Envisagez de consulter un nutritionniste
Apprendre à connaître les différents nutriments dont on a besoin dans son alimentation peut également aider les personnes souffrant d’orthorexie. C’est là que consulter un diététicien peut s’avérer extrêmement utile, car il vous aidera à apprendre comment adopter un régime alimentaire sain sur le plan physique et mental.
Faites le tri dans vos réseaux sociaux
Si vous êtes présent sur les réseaux sociaux, il est judicieux de faire le tri dans votre fil d’actualité afin de n’y inclure que des informations positives et utiles.

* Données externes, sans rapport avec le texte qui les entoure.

(** [path.extname(p)]: from the last dot of the last path portion to its
    end; empty when there is no dot, when the only dot starts the name, and
    for the name [".."]. *)
Definition extname (p : string) : string :=
  let st := extname_loop p (String.length p) scan0 in
  if (startDot st =? -1)%Z || (end_ st =? -1)%Z || (preDotState st =? 0)%Z
     || ((preDotState st =? 1)%Z && (startDot st =? end_ st - 1)%Z
         && (startDot st =? startPart st + 1)%Z)
  then EmptyString
  else String.substring (Z.to_nat (startDot st)) (Z.to_nat (end_ st - startDot st)) p.

End Path.

Arguments Path.normalize : simpl never.
Arguments Path.join_all : simpl never.
Arguments Path.join : simpl never.
Arguments Path.join3 : simpl never.
Arguments Path.untrail : simpl never.

(** ** Errors, outcomes and the monad of the handlers *)

(** What a JavaScript [throw] carries, by origin. *)
Inductive JsError :=
  | NetworkFault                 (* a remote call that could not complete *)
  | RemoteNotFound               (* the remote API knows no such resource *)
  | FsError (code : string)      (* ENOENT, EACCES, EPERM, EISDIR, ... *)
  | Error (message : string)     (* [new Error(message)] *)
  | TypeError (message : string).

(** [err.message]. *)
Definition message (e : JsError) : string :=
  match e with
  | NetworkFault => "network fault"
  | RemoteNotFound => "Resource not found"
  | FsError code => code
  | Error m => m
  | TypeError m => m
  end.

(** The result of running a piece of code: a value, a thrown error, or a
    loop that was cut by its fuel (which the upload handler never reaches,
    see [upload_retry_run]). *)
Inductive outcome (A : Type) :=
  | Ok (a : A)
  | Throw (e : JsError)
  | OutOfFuel.
Arguments Ok {A} a.
Arguments Throw {A} e.
Arguments OutOfFuel {A}.

(** *** The world outside the process *)

Inductive Status := available | missing.

(** An entry of the file system: a regular file or a directory. *)
Record FileMeta := {
  fm_size : N;
  fm_birthtime : N;
  fm_readable : bool;   (* [access(R_OK)] resolves *)
  fm_locked : bool;     (* [unlinkSync] throws *)
  fm_directory : bool;  (* a directory: it exists, but it cannot be read as a file *)
  fm_format : string    (* the image format the remote service detects in its bytes *)
}.

(** The uploads directory as [readdir] sees it.  Its names are a snapshot:
    a name whose file is not in [w_files] is a file that went away after
    the directory was read.  A directory that is not there can be created
    ([DirMissing]) or not ([DirBlocked], its parent cannot be written). *)
Inductive DirState :=
  | DirMissing
  | DirBlocked
  | DirUnreadable
  | DirOk (names : list string).

Inductive HeadReply := HeadOk | HeadNotOk | HeadFault.

(** Calls that leave the process, with how they ended. *)
Inductive Event :=
  | EvUpload (filePath public_id : string) (ok : bool)
  | EvResource (public_id : string) (ok : bool)
  | EvHead (url : string) (reply : HeadReply)
  | EvSleep (ms : nat)
  | EvUnlink (filePath : string) (ok : bool)
  | EvGet (url : string) (reply : HeadReply)
  | EvDestroy (public_id : string) (ok : bool).

Record World := {
  w_dirname : string;                 (* [__dirname] *)
  w_cloud_name : string;              (* [process.env.CLOUDINARY_CLOUD_NAME] *)
  w_now : N;                          (* the clock *)
  w_dir : DirState;
  w_files : gmap string FileMeta;     (* files and directories on disk, by path *)
  w_cloud : gmap string string;       (* remote store: public id to secure URL *)
  w_cdn : gset string;                (* URLs that answer a HEAD with 2xx *)
  w_version : N;                      (* the version the remote store gives to the next upload *)
  w_faults : list bool;               (* successive remote calls: [true] is a network fault *)
  w_log : list Event                  (* calls made so far, oldest first *)
}.

Definition set_dir (d : DirState) (w : World) : World :=
  {| w_dirname := w_dirname w; w_cloud_name := w_cloud_name w; w_now := w_now w;
     w_dir := d; w_files := w_files w; w_cloud := w_cloud w; w_cdn := w_cdn w;
     w_version := w_version w; w_faults := w_faults w; w_log := w_log w |}.

Definition set_files (fs : gmap string FileMeta) (w : World) : World :=
  {| w_dirname := w_dirname w; w_cloud_name := w_cloud_name w; w_now := w_now w;
     w_dir := w_dir w; w_files := fs; w_cloud := w_cloud w; w_cdn := w_cdn w;
     w_version := w_version w; w_faults := w_faults w; w_log := w_log w |}.

Definition set_cloud (c : gmap string string) (w : World) : World :=
  {| w_dirname := w_dirname w; w_cloud_name := w_cloud_name w; w_now := w_now w;
     w_dir := w_dir w; w_files := w_files w; w_cloud := c; w_cdn := w_cdn w;
     w_version := w_version w; w_faults := w_faults w; w_log := w_log w |}.

Definition set_cdn (served : gset string) (w : World) : World :=
  {| w_dirname := w_dirname w; w_cloud_name := w_cloud_name w; w_now := w_now w;
     w_dir := w_dir w; w_files := w_files w; w_cloud := w_cloud w; w_cdn := served;
     w_version := w_version w; w_faults := w_faults w; w_log := w_log w |}.
(** The loop of [PATH_FlattenPath] from index [srcpt] on, running in the new
    path; [n] bounds the iterations left, and [count pPath - srcpt] of them
    are enough since every iteration advances [srcpt]. *)
Fixpoint flatten_loop (pPath : gdi_path) (n srcpt : nat) : M bool :=
  match n with
  | O => ret true
  | S n' =>
      if decide (count pPath <= srcpt)%nat then ret true
      else
        f <- load (flags pPath) srcpt ;;
        if (base_type f =? PT_MOVETO) || (base_type f =? PT_LINETO) then
          q <- load (points pPath) srcpt ;;
          ok <- PATH_AddEntry q f ;;
          if negb ok then ret false
          else flatten_loop pPath n' (srcpt + 1)
        else if base_type f =? PT_BEZIERTO then
          f2 <- load (flags pPath) (srcpt + 2) ;;
          (if decide (srcpt = 0)%nat then fault else ret tt) ;;
          pt0 <- load (points pPath) (srcpt - 1) ;;
          pt1 <- load (points pPath) srcpt ;;
          pt2 <- load (points pPath) (srcpt + 1) ;;
          pt3 <- load (points pPath) (srcpt + 2) ;;
          ok <- PATH_AddFlatBezier pt0 pt1 pt2 pt3 (has_close f2) ;;
          if negb ok then ret false
          else flatten_loop pPath n' (srcpt + 3)
        else flatten_loop pPath n' (srcpt + 1)
  end.

(** Replaces Beziers with line segments; [None] is the NULL result, and the
    second component the code [alloc_gdi_path] passes to [SetLastError]. *)
Definition PATH_FlattenPath (pPath : gdi_path) : outcome (option gdi_path * option Z) :=
  match alloc_gdi_path (count pPath) with
  | None => Done (None, Some ERROR_NOT_ENOUGH_MEMORY)
  | Some new_path =>
      match flatten_loop pPath (count pPath) 0 new_path with
      | Done (true, new_path) => Done (Some new_path, None)
      | Done (false, _) => Done (None, None)
      | AssertFailed => AssertFailed
      | Fault => Fault
      end
  end.

(** ** Region bridge *)

(** [counts[polygons++] = v] on a buffer of [length counts] cells. *)
Definition store_count (counts : list INT) (polygons : nat) (v : INT)
    : outcome (list INT * nat) :=
  if decide (polygons < length counts)%nat
  then Done (<[polygons := v]> counts, S polygons)
  else Fault.

(** The loop of [path_to_region] over the flags from index [i] on. *)
Fixpoint region_loop (fl : list BYTE) (i pos polygons : nat) (counts : list INT)
    : outcome (nat * list INT * nat) :=
  match fl with
  | [] => Done (pos, counts, polygons)
  | f :: fl' =>
      if negb (f =? PT_MOVETO) then region_loop fl' (S i) pos polygons counts
      else
        match store_count counts polygons (Z.of_nat i - Z.of_nat pos) with
        | Done (counts, polygons) => region_loop fl' (S i) i polygons counts
        | AssertFailed => AssertFailed
        | Fault => Fault
        end
  end.

(** What [path_to_region] hands to [CreatePolyPolygonRgn] besides the
    points: the first [polygons] cells of [counts], and [polygons].  The
    cells of the fresh buffer start as 0. *)
Definition region_polygons (path : gdi_path) : outcome (list INT * nat) :=
  match flags path with
  | [] => Fault
  | f0 :: fl =>
      if negb (f0 =? PT_MOVETO) then AssertFailed
      else
        match region_loop fl 1 0 0 (replicate (count path / 2) 0) with
        | Done (pos, counts, polygons) =>
            let i := count path in
            match (if decide (pos + 1 < i)%nat
                   then store_count counts polygons (Z.of_nat i - Z.of_nat pos)
                   else Done (counts, polygons)) with
            | Done (counts, polygons) =>
                if decide (polygons <= count path / 2)%nat
                then Done (take polygons counts, polygons)
                else AssertFailed
            | AssertFailed => AssertFailed
            | Fault => Fault
            end
        | AssertFailed => AssertFailed
        | Fault => Fault
        end
  end.

(** convert a (flattened) path to a region *)
Definition path_to_region (path : gdi_path) (mode : INT) : outcome HRGN :=
  if decide (count path = 0)%nat then Done 0
  else if negb (HeapAlloc_ok (count path / 2 * sizeof_int)) then Done 0
  else
    match region_polygons path with
    | Done (counts, polygons) =>
        Done (CreatePolyPolygonRgn (points path) counts polygons mode)
    | AssertFailed => AssertFailed
    | Fault => Fault
    end.

(** ** Entry points on a device context *)

(** [GetPath]: the result, and the caller's two buffers after the call. *)
Definition GetPath (dc : DC) (pPoints : list POINT) (pTypes : list BYTE) (nSize : INT)
    : outcome (reply INT * list POINT * list BYTE) :=
  match dc_path dc with
  | None => Done (mk_reply (-1) (Some ERROR_CAN_NOT_COMPLETE) dc, pPoints, pTypes)
  | Some path =>
      if nSize =? 0 then Done (mk_reply (Z.of_nat (count path)) None dc, pPoints, pTypes)
      else if nSize <? Z.of_nat (count path) then
        Done (mk_reply (-1) (Some ERROR_INVALID_PARAMETER) dc, pPoints, pTypes)
      else
        match memcpy pPoints (take (count path) (points path)), memcpy pTypes (flags path) with
        | Done pPoints, Done pTypes =>
            (* Convert the points to logical coordinates *)
            match DPtoLP (take (count path) pPoints) with
            | None =>
                Done (mk_reply (-1) (Some ERROR_CAN_NOT_COMPLETE) dc, pPoints, pTypes)
            | Some logical =>
                Done (mk_reply (Z.of_nat (count path)) None dc,
                      logical ++ drop (count path) pPoints, pTypes)
            end
        | _, _ => Fault
        end
  end.

(** ** Widener *)

(** [PATH_AddEntry (pStrokes[numStrokes - 1], ...)], result not looked at. *)
Definition add_to_last_stroke (pStrokes : list gdi_path) (q : POINT) (f : BYTE)
    : outcome (list gdi_path) :=
  match last pStrokes with
  | None => Fault
  | Some stroke =>
      match PATH_AddEntry q f stroke with
      | Done (_, stroke) => Done (<[pred (length pStrokes) := stroke]> pStrokes)
      | AssertFailed => AssertFailed
      | Fault => Fault
      end
  end.

(** The first loop of [PATH_WidenPath]: cut the flattened path into strokes.
    [fl] are the flags from index [i] on and [prev] is [flags[i-1]];
    [None] is the NULL result. *)
Fixpoint widen_strokes (flat_path : gdi_path) (fl : list BYTE) (i : nat)
    (prev : option BYTE) (pStrokes : list gdi_path) : outcome (option (list gdi_path)) :=
  match fl with
  | [] => Done (Some pStrokes)
  | f :: fl' =>
      if (match prev with None => true | Some f1 => has_close f1 end)
         && negb (f =? PT_MOVETO)
      then Done None
      else if f =? PT_MOVETO then
        if negb (HeapAlloc_ok (S (length pStrokes) * sizeof_pointer)) then Done None
        else
          match alloc_gdi_path 0, points flat_path !! i with
          | Some stroke, Some point =>
              match add_to_last_stroke (pStrokes ++ [stroke]) point f with
              | Done pStrokes => widen_strokes flat_path fl' (S i) (Some f) pStrokes
              | AssertFailed => AssertFailed
              | Fault => Fault
              end
          | _, _ => Fault
          end
      else if (f =? PT_LINETO) || (f =? Z.lor PT_LINETO PT_CLOSEFIGURE) then
        match points flat_path !! i with
        | Some point =>
            match add_to_last_stroke pStrokes point f with
            | Done pStrokes => widen_strokes flat_path fl' (S i) (Some f) pStrokes
            | AssertFailed => AssertFailed
            | Fault => Fault
            end
        | None => Fault
        end
      else if f =? PT_BEZIERTO then
        (* should never happen because of the FlattenPath call *)
        widen_strokes flat_path fl' (S i) (Some f) pStrokes
      else Done None
  end.

(** Entries for a run of points, the first with [type0] and the others
    [PT_LINETO]; the results of [PATH_AddEntry] are not looked at. *)
Fixpoint add_run (pts : list POINT) (type0 : BYTE) : M unit :=
  match pts with
  | [] => ret tt
  | q :: pts' => PATH_AddEntry q type0 ;; add_run pts' PT_LINETO
  end.

(** The second loop of [PATH_WidenPath], running in [pNewPath]: the up path
    forwards, then the down path backwards. *)
Fixpoint widen_assemble (pStrokes : list gdi_path) (endcap joint penWidthIn penWidthOut : Z)
    : M unit :=
  match pStrokes with
  | [] => ret tt
  | stroke :: pStrokes' =>
      let '(up, down) :=
        widen_geometry (points stroke) (flags stroke) endcap joint penWidthIn penWidthOut in
      add_run up PT_MOVETO ;;
      match down with
      | [] => ret tt
      | _ =>
          f <- load (flags stroke) (count stroke - 1) ;;
          add_run (rev down) (if has_close f then PT_MOVETO else PT_LINETO)
      end ;;
      widen_assemble pStrokes' endcap joint penWidthIn penWidthOut
  end.

Definition PATH_WidenPath (dc : DC) : outcome (option gdi_path * option Z) :=
  let size := GetObjectW_size (dc_hPen dc) in
  if decide (size = 0)%nat then Done (None, Some ERROR_CAN_NOT_COMPLETE)
  else if negb (HeapAlloc_ok size) then Fault
  else
    let elp := GetObjectW_data (dc_hPen dc) in
    let obj_type := GetObjectType (dc_hPen dc) in
    match (if obj_type =? OBJ_PEN then Some (lopnStyle elp)
           else if obj_type =? OBJ_EXTPEN then Some (elpPenStyle elp)
           else None) with
    | None => Done (None, Some ERROR_CAN_NOT_COMPLETE)
    | Some penStyle =>
        let penWidth := elpWidth elp in
        let endcap := Z.land PS_ENDCAP_MASK penStyle in
        let joint := Z.land PS_JOIN_MASK penStyle in
        let penType := Z.land PS_TYPE_MASK penStyle in
        (* The function cannot apply to cosmetic pens *)
        if (obj_type =? OBJ_EXTPEN) && (penType =? PS_COSMETIC)
        then Done (None, Some ERROR_CAN_NOT_COMPLETE)
        else
          match dc_path dc with
          | None => Fault
          | Some path =>
              match PATH_FlattenPath path with
              | Done (None, err) => Done (None, err)
              | Done (Some flat_path, _) =>
                  let penWidthIn := penWidth ÷ 2 in
                  let penWidthOut :=
                    if penWidthIn + penWidth ÷ 2 <? penWidth
                    then penWidth ÷ 2 + 1 else penWidth ÷ 2 in
                  match widen_strokes flat_path (flags flat_path) 0 None [] with
                  | Done None => Done (None, None)
                  | Done (Some pStrokes) =>
                      match alloc_gdi_path (count flat_path) with
                      | None =>
                          (* pNewPath is not checked before it is written to *)
                          match pStrokes with
                          | [] => Done (None, Some ERROR_NOT_ENOUGH_MEMORY)
                          | _ => Fault
                          end
                      | Some pNewPath =>
                          match widen_assemble pStrokes endcap joint
                                  penWidthIn penWidthOut pNewPath with
                          | Done (_, pNewPath) => Done (Some pNewPath, None)
                          | AssertFailed => AssertFailed
                          | Fault => Fault
                          end
                      end
                  | AssertFailed => AssertFailed
                  | Fault => Fault
                  end
              | AssertFailed => AssertFailed
              | Fault => Fault
              end
          end
    end.

Definition nulldrv_WidenPath (dc : DC) : outcome (reply bool) :=
  match dc_path dc with
  | None => Done (mk_reply false (Some ERROR_CAN_NOT_COMPLETE) dc)
  | Some _ =>
      match PATH_WidenPath dc with
      | Done (None, err) => Done (mk_reply false err dc)
      | Done (Some path, err) => Done (mk_reply true err (mk_DC (Some path) (dc_hPen dc)))
      | AssertFailed => AssertFailed
      | Fault => Fault
      end
  end.

Definition nulldrv_FlattenPath (dc : DC) : outcome (reply bool) :=
  match dc_path dc with
  | None => Done (mk_reply false (Some ERROR_CAN_NOT_COMPLETE) dc)
  | Some pPath =>
      match PATH_FlattenPath pPath with
      | Done (None, err) => Done (mk_reply false err dc)
      | Done (Some path, err) => Done (mk_reply true err (mk_DC (Some path) (dc_hPen dc)))
      | AssertFailed => AssertFailed
      | Fault => Fault
      end
  end.

(** [PathToRegion]: the committed path is flattened, dropped from the device
    context, and turned into a region. *)
Definition PathToRegion (dc : DC) : outcome (reply HRGN) :=
  match dc_path dc with
  | None => Done (mk_reply 0 (Some ERROR_CAN_NOT_COMPLETE) dc)
  | Some pPath =>
      let dc' := mk_DC None (dc_hPen dc) in
      match PATH_FlattenPath pPath with
      | Done (None, err) => Done (mk_reply 0 err dc')
      | Done (Some path, err) =>
          match path_to_region path GetPolyFillMode with
          | Done hrgn => Done (mk_reply hrgn err dc')
          | AssertFailed => AssertFailed
          | Fault => Fault
          end
      | AssertFailed => AssertFailed
      | Fault => Fault
      end
  end.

Cela peut signifier ne plus suivre les personnes qui prônent des comportements alimentaires déséquilibrés, ignorer les vidéos qui font la promotion de régimes stricts ou faire une pause dans votre utilisation des réseaux sociaux.
Il est impossible de discuter de nutrition, de santé et de bons ingrédients sans aggraver la situation des personnes susceptibles de souffrir de ce trouble alimentaire. Tout contenu traitant des fruits, des légumes, des céréales ou des recettes peut être utilisé pour renforcer l’obsession.
Construisez un réseau de soutien
Comme vous le diront de nombreux thérapeutes, le pouvoir d’un système de soutien est vraiment inégalé. Entourez-vous d’amis et de membres de votre famille en qui vous avez confiance et qui vous soutiennent dans votre cheminement vers la guérison de votre relation avec la nourriture.
Si certaines personnes dans votre entourage contribuent négativement à votre obsession pour une alimentation saine, exprimez vos préoccupations concernant votre propre santé mentale et créez des limites qui contribueront à une relation bénéfique, et non déclencheuse.
Acceptez que cela peut prendre du temps
Enfin, acceptez que la gestion d’un trouble alimentaire demande beaucoup de temps et d’efforts, en d’autres termes, cela ne se fera pas du jour au lendemain.
Soyez indulgent envers vous-même pendant ce parcours et sachez que la guérison est un marathon, pas un sprint, et qu’il suffit de faire le premier pas.
Pour ceux qui ne souffrent pas d’orthorexie
Quant à ceux qui ne souffrent pas personnellement de troubles alimentaires, il est tout aussi important de surveiller vos propres commentaires, vos publications sur les réseaux sociaux, etc., et de vous assurer que vous ne contribuez pas à une culture alimentaire négative lorsque cela est possible, ou que vous ne soutenez pas ceux qui le font, consciemment ou inconsciemment.
Nous devons sensibiliser les gens à la gravité de ce problème, car beaucoup confondent ce type de comportement avec une « alimentation modèle » ou une « grande volonté ».